The significant losses come after Venezuelan dictator Nicolás Maduro announced a 96 percent devaluation of the country’s bolivar currency alongside a number of other economic reforms such as increasing the national minimum wage by 3500 percent. Most investors believe this will only further weaken the country’s economy by increasing unemployment and plans to increase government spending, with inflation expected to top one million percent by the end of 2018.

Goldman Sachs purchased around $2.8 billion in Venezuelan bonds last May in a move that was immediately criticized by democracy activists who pointed out that such money would go straight into the hands of Maduro’s socialist dictatorship, responsible for egregious human rights abuses. 

Congressional leader Julio Borges accused the bank of trying to make a “quick buck off the suffering of the Venezuelan people,” a concern the company did not publically address in detail.

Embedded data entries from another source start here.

(** * Bible cross-reference merger: a shallow embedding of
      [merge_bible_references.py] and the properties of its merge and
      analysis steps.

    The script reads every [*.json] file of a directory with [json.load],
    folds the decoded dictionaries into one dictionary [merged_data], writes
    it out, and then tallies verses per book.  The embedding follows the
    Python text statement by statement:
    - Python values are modelled by [pyval]; a dictionary keeps its
      insertion order (an association list, one entry per key);
    - an operation that raises in Python returns [inl e] here, and a loop
      stops at the first exception with what it has stored so far;
    - the input of [merge_json_files] is what the directory listing and
      [json.load] give: for each path its name and either the decoded value
      or the exception raised;
    - what is printed and the write of the output file are kept as a list
      of events;
    - [print] raises [UnicodeEncodeError] on a text that the standard
      output cannot encode; the code points that it encodes are a parameter
      of the embedding ([encodes]). *)

From Stdlib Require Import List ZArith NArith Bool Lia Permutation Sorted Ascii.
From Stdlib Require String.
Import String.StringSyntax.
Delimit Scope string_scope with string.
From Stdlib Require Import Floats.SpecFloat.
Import ListNotations.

“We recognize that the situation is complex and evolving and that Venezuela is in crisis,” a spokesperson said at the time. “We agree that life there has to get better, and we made the investment in part because we believe it will.”

Goldman successfully sold some of their bonds to hedge funds at a profit, although the value of the bonds has fallen from 31 cents.

The opportunity for American companies to invest in Venezuelan bonds is no longer possible after President Donald Trump approved sanctions last August banning Americans from dealing in Venezuelan government debt or that of its state-run oil company Petroleum of Venezuela.

The Maduro regime has since tried to raise funds through the creation of a national cryptocurrency known as the “petro,” pegged to the country’s sizeable reserves of oil, gold, and diamonds. The idea created limited interest among American investors, although the White House later prohibited its purchase as part of the administration’s effort to squeeze the Maduro regime out of power.